(** * A website text scraper: breadth-first crawl with visited-set and
    content-hash deduplication (website_scraper.py).

    The crawl engine of [WebsiteScraper] is embedded as explicit state
    passing.  The libraries the scraper calls (urllib.parse, requests,
    bs4, hashlib) are an interface, [Externals]; the general results hold
    for every implementation of it, and a small concrete web is used to
    run the crawl on examples. *)

From Stdlib Require Import ZArith Ascii String List Lia.
From stdpp Require Import base option list relations gmap sets strings pretty.

(** ** Python [str] operations used by the scraper.

    A Python string is modelled by a Rocq [string] whose characters are
    the code points below 256. *)
Module PyStr.

Definition LF : ascii := ascii_of_nat 10.
Definition CR : ascii := ascii_of_nat 13.
Definition nl : string := String LF EmptyString.

(** [bool(s)]: a string is truthy when it is not empty. *)
Definition truthy (s : string) : bool :=
  match s with EmptyString => false | String _ _ => true end.

(** [c.isspace()] on the code points below 256. *)
Definition isspace (c : ascii) : bool :=
  let n := N_of_ascii c in
  ((9 <=? n) && (n <=? 13) || (28 <=? n) && (n <=? 32)
   || (n =? 133) || (n =? 160))%N.

Fixpoint lstrip (s : string) : string :=
  match s with
  | EmptyString => EmptyString
  | String c s' => if isspace c then lstrip s' else s
  end.

Fixpoint rstrip (s : string) : string :=
  match s with
  | EmptyString => EmptyString
  | String c s' =>
      let r := rstrip s' in
      if isspace c && negb (truthy r) then EmptyString else String c r
  end.

(** [s.strip()] *)
Definition strip (s : string) : string := lstrip (rstrip s).

(** [c.lower()] on the code points below 256: the ASCII capitals and the
    Latin-1 capitals (U+00C0..U+00DE without the multiplication sign). *)
Definition lower_char (c : ascii) : ascii :=
  let n := N_of_ascii c in
  if ((65 <=? n) && (n <=? 90)
      || (192 <=? n) && (n <=? 222) && negb (n =? 215))%N
  then ascii_of_N (n + 32) else c.

(** [s.lower()] *)
Fixpoint lower (s : string) : string :=
  match s with
  | EmptyString => EmptyString
  | String c s' => String (lower_char c) (lower s')
  end.

(** [s.startswith(p)] *)
Definition startswith (p s : string) : bool := String.prefix p s.

(** [sub in s] *)
Fixpoint contains (sub s : string) : bool :=
  String.prefix sub s
  || match s with
     | EmptyString => false
     | String _ s' => contains sub s'
     end.

Definition snoc (s : string) (c : ascii) : string :=
  String.append s (String c EmptyString).

(** Line boundaries of [str.splitlines] among the code points below 256. *)
Definition is_linebreak (c : ascii) : bool :=
  let n := N_of_ascii c in
  ((10 <=? n) && (n <=? 13) || (28 <=? n) && (n <=? 30) || (n =? 133))%N.

(** [after_cr]: the previous character was a carriage return, so a line
    feed here belongs to the same boundary. *)
Fixpoint splitlines_go (after_cr : bool) (cur s : string) : list string :=
  match s with
  | EmptyString => if truthy cur then [cur] else []
  | String c s' =>
      if after_cr && Ascii.eqb c LF then splitlines_go false cur s'
      else if is_linebreak c then cur :: splitlines_go (Ascii.eqb c CR) EmptyString s'
      else splitlines_go false (snoc cur c) s'
  end.

(** [s.splitlines()] *)
Definition splitlines (s : string) : list string :=
  splitlines_go false EmptyString s.

(** [skip]: characters of a separator just matched that are still to be
    passed over. *)
Fixpoint split_go (sep : string) (skip : nat) (cur s : string) : list string :=
  match s with
  | EmptyString => [cur]
  | String c s' =>
      match skip with
      | S k => split_go sep k cur s'
      | O =>
          if String.prefix sep s
          then cur :: split_go sep (String.length sep - 1) EmptyString s'
          else split_go sep 0 (snoc cur c) s'
      end
  end.

(** [s.split(sep)] for a separator that is not empty. *)
Definition split (sep s : string) : list string :=
  split_go sep 0 EmptyString s.

(** [sep.join(l)] *)
Fixpoint join (sep : string) (l : list string) : string :=
  match l with
  | [] => EmptyString
  | [x] => x
  | x :: l' => String.append x (String.append sep (join sep l'))
  end.

End PyStr.

(** ** Data model *)

(** The six components of [urllib.parse.ParseResult]. *)
Record ParseResult := mkParseResult {
  scheme : string;
  netloc : string;
  path : string;
  params : string;
  query : string;
  fragment : string }.

(** [parsed._replace(query=q, fragment=f)] *)
Definition replace_query_fragment (parsed : ParseResult) (q f : string) : ParseResult :=
  {| scheme := scheme parsed; netloc := netloc parsed; path := path parsed;
     params := params parsed; query := q; fragment := f |}.

(** What the scraper reads of a [requests.Response]: the status code, the
    Content-Type header when there is one, and the decoded body. *)
Record Response := mkResponse {
  status_code : Z;
  content_type : option string;
  text : string }.

(** [response.raise_for_status()] raises [HTTPError] for the client and
    server error codes, 400 to 599, and for no other status. *)
Definition raises_for_status (response : Response) : bool :=
  bool_decide (400 ≤ status_code response < 600)%Z.

(** The libraries the scraper calls.  A call that can raise returns an
    [option], [None] standing for the exception.
    - urllib.parse: [urlparse] and [urljoin] raise [ValueError] on some
      malformed authorities; [urlunparse] puts six components together.
    - requests: [requests_get url headers timeout] raises on a timeout or a
      network error.
    - bs4: [BeautifulSoup] parses a body; [find_all names soup] is
      [soup(names)]; [decompose] removes an element from the tree it
      belongs to; [get_text sep soup] is [soup.get_text(separator=sep)];
      [find_all_a_href soup] is [soup.find_all('a', href=True)] and
      [tag_href anchor] is [anchor['href']].
    - hashlib: [md5_hexdigest s] is [md5(s.encode('utf-8')).hexdigest()];
      it has a value for every string of the model, whose code points,
      below 256, utf-8 always encodes (a text with a lone surrogate, on
      which [encode] raises [UnicodeEncodeError], is not a string of the
      model, and the model has no such exception). *)
Class Externals := {
  urlparse : string → option ParseResult;
  urlunparse : ParseResult → string;
  urljoin : string → string → option string;
  requests_get : string → list (string * string) → Z → option Response;
  Soup : Type;
  Tag : Type;
  BeautifulSoup : string → option Soup;
  find_all : list string → Soup → list Tag;
  decompose : Tag → Soup → Soup;
  get_text : string → Soup → string;
  find_all_a_href : Soup → list Tag;
  tag_href : Tag → string;
  md5_hexdigest : string → string }.

(** The fields of a [WebsiteScraper] object; [headers] is the constant
    below. *)
Record WebsiteScraper := mkWebsiteScraper {
  base_url : string;
  domain : string;
  visited_urls : gset string;
  text_hashes : gset string;
  text_content : list string;
  max_pages : Z }.

Definition headers : list (string * string) :=
  [("User-Agent"%string,
    "Mozilla/5.0 (Macintosh; Intel Mac OS X 10_15_7) AppleWebKit/537.36 (KHTML, like Gecko) Chrome/91.0.4472.114 Safari/537.36"%string)].

(** What the crawl does to the outside world, in order: a page request and
    the pause between requests. *)
Inductive event :=
| Fetch (url : string)
| Sleep.

(** The state of [scrape_website]'s loop: the object, the local list
    [urls_to_visit], and the events so far. *)
Record crawl := mkCrawl {
  scraper : WebsiteScraper;
  urls_to_visit : list string;
  trace : list event }.

(** One evaluation of the loop: the condition is false, an exception
    leaves the method, or the body ran (also when it ran into
    [continue]). *)
Inductive outcome :=
| Halt
| Raise
| Next (st : crawl).

Inductive result :=
| Finished (st : crawl)
| Raised (st : crawl).

(** ** The scraper *)
Section scraper.
Context {E : Externals}.

(** [WebsiteScraper.__init__] *)
Definition __init__ (base_url : string) (max_pages : Z) : option WebsiteScraper :=
  parsed ← urlparse base_url;
  Some {| base_url := base_url; domain := netloc parsed;
          visited_urls := ∅; text_hashes := ∅; text_content := [];
          max_pages := max_pages |}.

Definition normalize_url (url : string) : option string :=
  parsed ← urlparse url;
  Some (urlunparse (replace_query_fragment parsed "" "")).

Definition is_valid_url (self : WebsiteScraper) (url : string) : option bool :=
  parsed ← urlparse url;
  Some (PyStr.truthy (netloc parsed) && bool_decide (netloc parsed = domain self)).

(** The body of the loop of [get_all_links], for the anchors left and the
    list [links] so far. *)
Fixpoint get_all_links_from (self : WebsiteScraper) (page_url : string)
    (anchors : list Tag) (links : list string) : option (list string) :=
  match anchors with
  | [] => Some links
  | anchor :: anchors' =>
      let link := tag_href anchor in
      link ← (if negb (PyStr.startswith "http" link) then urljoin page_url link
              else Some link);
      normalized ← normalize_url link;
      valid ← is_valid_url self normalized;
      get_all_links_from self page_url anchors'
        (if valid && bool_decide (normalized ∉ visited_urls self)
         then links ++ [normalized] else links)
  end.

Definition get_all_links (self : WebsiteScraper) (soup : Soup) (page_url : string)
    : option (list string) :=
  get_all_links_from self page_url (find_all_a_href soup) [].
(** * muonic core: analyzers, consumers and the dispatcher

    A shallow embedding of [muonic/lib/analyzers.py], [muonic/lib/consumers.py]
    and [muonic/lib/app.py].  Python objects become records, mutable
    attributes become record fields threaded through state-passing
    functions, calls on collaborating objects (consumers, the DAQ provider)
    become entries of call logs, and exceptions become [Raise] results.

    Conventions
    - a Python [str] is a [string] whose characters are code points below 256;
    - a Python [int] is a [Z], a Python [float] is a primitive binary64 [float];
    - [None] is the [None] of an [option];
    - logging calls have no effect on the modelled state and are left out. *)

From Stdlib Require Import ZArith List String Ascii Bool Lia.
From Stdlib Require Import Floats.PrimFloat Floats.SpecFloat Floats.FloatOps.
From stdpp Require Import gmap strings list fin_maps pretty.

Local Open Scope string_scope.
Local Open Scope list_scope.
Local Open Scope Z_scope.

(** ** Python built-ins used by the sources *)

Module Py.

Inductive exn :=
| ZeroDivisionError | OverflowError | ValueError | IndexError
| KeyError | TypeError | AttributeError | RuntimeError
| Deadlock (* not an exception: the call never returns *).

(** The outcome of a call: a value, or an exception that propagates. *)
Inductive result (A : Type) :=
| Ok (a : A)
| Raise (e : exn).
Arguments Ok {A} a.
Arguments Raise {A} e.

Definition is_ok {A} (r : result A) : bool :=
  match r with Ok _ => true | Raise _ => false end.

Definition rbind {A B} (r : result A) (k : A -> result B) : result B :=
  match r with Ok a => k a | Raise e => Raise e end.

Definition rmap {A B} (f : A -> B) (r : result A) : result B :=
  rbind r (fun a => Ok (f a)).

(** [ [f(x) for x in l] ] where [f] may raise: the first exception wins. *)
Fixpoint mapM {A B} (f : A -> result B) (l : list A) : result (list B) :=
  match l with
  | [] => Ok []
  | x :: l' => rbind (f x) (fun y => rbind (mapM f l') (fun ys => Ok (y :: ys)))
  end.

(** *** Numbers *)

(** A number is an [int] or a [float]; arithmetic on a mixed pair converts
    the [int] operand. *)
Inductive pynum :=
| PInt (z : Z)
| PFloat (f : float).

(** [float(z)]: the nearest binary64 number (ties to even);
    [OverflowError] when that would not be finite, that is from
    [2^1024 - 2^970] on. *)
Definition nearest_float (z : Z) : float :=
  SF2Prim (binary_normalize prec emax z 0 false).

Definition float_of_int (z : Z) : result float :=
  if Z.abs z <? 2 ^ 1024 - 2 ^ 970
  then Ok (nearest_float z)
  else Raise OverflowError.

Definition to_float (a : pynum) : result float :=
  match a with
  | PInt z => float_of_int z
  | PFloat f => Ok f
  end.

Definition py_add (a b : pynum) : result pynum :=
  match a, b with
  | PInt x, PInt y => Ok (PInt (x + y))
  | _, _ => rbind (to_float a) (fun x => rbind (to_float b) (fun y =>
              Ok (PFloat (PrimFloat.add x y))))
  end.

Definition py_sub (a b : pynum) : result pynum :=
  match a, b with
  | PInt x, PInt y => Ok (PInt (x - y))
  | _, _ => rbind (to_float a) (fun x => rbind (to_float b) (fun y =>
              Ok (PFloat (PrimFloat.sub x y))))
  end.

(** [x - b] for a float [x]. *)
Definition float_sub (x : float) (b : pynum) : result float :=
  rbind (to_float b) (fun y => Ok (PrimFloat.sub x y)).

(** [a / y] for a float divisor [y]: [a] is converted, a zero divisor
    (either sign) raises. *)
Definition truediv_float (a : pynum) (y : float) : result float :=
  rbind (to_float a) (fun x =>
    if PrimFloat.eqb y 0%float then Raise ZeroDivisionError
    else Ok (PrimFloat.div x y)).

(** Exact comparison of a float with an int, as Python does it (no
    conversion of the int): [float_cmp_int f z] is [Some c] with [c] the
    comparison of the real value of [f] with [z], and [None] for a NaN. *)
Definition float_cmp_int (f : float) (z : Z) : option comparison :=
  match Prim2SF f with
  | S754_nan => None
  | S754_infinity true => Some Lt
  | S754_infinity false => Some Gt
  | S754_zero _ => Some (0 ?= z)
  | S754_finite s m e =>
      let v := if s then Z.neg m else Z.pos m in
      Some (if 0 <=? e then (v * 2 ^ e ?= z) else (v ?= z * 2 ^ (- e)))
  end.

(** [a < b] and [a > b] on numbers. *)
Definition py_lt (a b : pynum) : bool :=
  match a, b with
  | PInt x, PInt y => x <? y
  | PFloat x, PFloat y => PrimFloat.ltb x y
  | PFloat x, PInt y => match float_cmp_int x y with Some Lt => true | _ => false end
  | PInt x, PFloat y => match float_cmp_int y x with Some Gt => true | _ => false end
  end.

Definition py_gt (a b : pynum) : bool := py_lt b a.

(** *** Strings *)

Definition chars (s : string) : list ascii := list_ascii_of_string s.
Definition str (l : list ascii) : string := string_of_list_ascii l.

Definition len (s : string) : Z := Z.of_nat (String.length s).

(** [s.startswith(p)] *)
Definition startswith (s p : string) : bool := String.prefix p s.

(** [s[i:]], [s[i:j]] and [s[:-k]] for literal non-negative [i], [j], [k]. *)
Definition slice_from (i : nat) (s : string) : string :=
  str (drop i (chars s)).
Definition slice (i j : nat) (s : string) : string :=
  str (take (j - i) (drop i (chars s))).
Definition slice_drop_last (k : nat) (s : string) : string :=
  str (take (String.length s - k) (chars s)).

(** [c.isspace()] for a code point below 256. *)
Definition isspace (c : ascii) : bool :=
  let n := nat_of_ascii c in
  ((9 <=? n) && (n <=? 13) || (28 <=? n) && (n <=? 32)
   || (n =? 133) || (n =? 160))%nat.

(** [s.split()]: the maximal runs of non-whitespace characters. *)
Fixpoint split_ws_go (s cur : list ascii) : list string :=
  match s with
  | [] => match cur with [] => [] | _ => [str (rev cur)] end
  | c :: s' =>
      if isspace c
      then match cur with
           | [] => split_ws_go s' []
           | _ => str (rev cur) :: split_ws_go s' []
           end
      else split_ws_go s' (c :: cur)
  end.
Definition split_ws (s : string) : list string := split_ws_go (chars s) [].

(** [s.split(sep)] for a one-character separator: empty pieces are kept. *)
Fixpoint split_on_go (sep : ascii) (s cur : list ascii) : list string :=
  match s with
  | [] => [str (rev cur)]
  | c :: s' =>
      if Ascii.eqb c sep
      then str (rev cur) :: split_on_go sep s' []
      else split_on_go sep s' (c :: cur)
  end.
Definition split_on (sep : ascii) (s : string) : list string :=
  split_on_go sep (chars s) [].

(** [l[i]] on a list: [IndexError] out of range (literal non-negative [i]). *)
Definition index {A} (l : list A) (i : nat) : result A :=
  match l !! i with
  | Some x => Ok x
  | None => Raise IndexError
  end.

(** The value of a digit character in bases up to 36. *)
Definition digit_val (c : ascii) : option Z :=
  let n := Z.of_nat (nat_of_ascii c) in
  if (48 <=? n) && (n <=? 57) then Some (n - 48)
  else if (97 <=? n) && (n <=? 122) then Some (n - 87)
  else if (65 <=? n) && (n <=? 90) then Some (n - 55)
  else None.

(** The digits of an integer literal: digits of the base with single
    underscores between them.  Returns the value and the unread rest, or
    [None] when the run is empty, starts or ends with an underscore, or has
    two underscores in a row.  [after_digit] says whether the previous
    character was a digit. *)
Fixpoint int_digits (base : Z) (s : list ascii) (acc : Z) (after_digit : bool)
  : option (Z * list ascii) :=
  match s with
  | [] => if after_digit then Some (acc, []) else None
  | c :: s' =>
      if Ascii.eqb c "_"%char
      then (if after_digit then int_digits base s' acc false else None)
      else
        match digit_val c with
        | Some d =>
            if d <? base then int_digits base s' (acc * base + d) true
            else if after_digit then Some (acc, s) else None
        | None => if after_digit then Some (acc, s) else None
        end
  end.

Fixpoint skip_space (s : list ascii) : list ascii :=
  match s with
  | c :: s' => if isspace c then skip_space s' else s
  | [] => []
  end.

(** [int(s, base)] for base 10 or 16: surrounding whitespace, an optional
    sign, for base 16 an optional [0x]/[0X] prefix (one underscore may
    follow it), then the digits; anything else is a [ValueError]. *)
Definition int_of_str (base : Z) (s : string) : result Z :=
  let s0 := skip_space (chars s) in
  let '(neg, s1) :=
    match s0 with
    | c :: r => if Ascii.eqb c "-"%char then (true, r)
                else if Ascii.eqb c "+"%char then (false, r)
                else (false, s0)
    | [] => (false, s0)
    end in
  let s2 :=
    if base =? 16 then
      match s1 with
      | z :: x :: r =>
          if Ascii.eqb z "0"%char && (Ascii.eqb x "x"%char || Ascii.eqb x "X"%char)
          then match r with
               | u :: r' => if Ascii.eqb u "_"%char then r' else r
               | [] => r
               end
          else s1
      | _ => s1
      end
    else s1 in
  match int_digits base s2 0 false with
  | Some (v, rest) =>
      match skip_space rest with
      | [] => Ok (if neg then - v else v)
      | _ => Raise ValueError
      end
  | None => Raise ValueError
  end.

(** [bin(z)] *)
Fixpoint bin_pos (p : positive) : string :=
  match p with
  | xH => "1"
  | xO p' => bin_pos p' ++ "0"
  | xI p' => bin_pos p' ++ "1"
  end.
Definition bin (z : Z) : string :=
  match z with
  | Z0 => "0b0"
  | Zpos p => "0b" ++ bin_pos p
  | Zneg p => "-0b" ++ bin_pos p
  end.

(** [s.zfill(width)]: zeros are inserted after a leading sign. *)
Definition zfill (width : nat) (s : string) : string :=
  let pad := str (replicate (width - String.length s) "0"%char) in
  match s with
  | String c r =>
      if Ascii.eqb c "-"%char || Ascii.eqb c "+"%char
      then String c (pad ++ r)
      else pad ++ s
  | EmptyString => pad
  end.

(** ["%d" % n] for a small non-negative [n]. *)
Definition fmt_d (n : nat) : string := pretty n.

End Py.
Export Py.

(** ** Values shared by analyzers, consumers and the dispatcher *)

(** [analyzers.DataTypes] *)
Inductive DataTypes := RAW | RATE | PULSE | DECAY | VELOCITY.

Definition DataTypes_value (d : DataTypes) : Z :=
  match d with RAW => 1 | RATE => 2 | PULSE => 3 | DECAY => 4 | VELOCITY => 5 end.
--------
■ **Description of the task**
For every line of the listing above that contains "normalized", add one, and report the final tally with no other words.

■ **Exercise answer**
4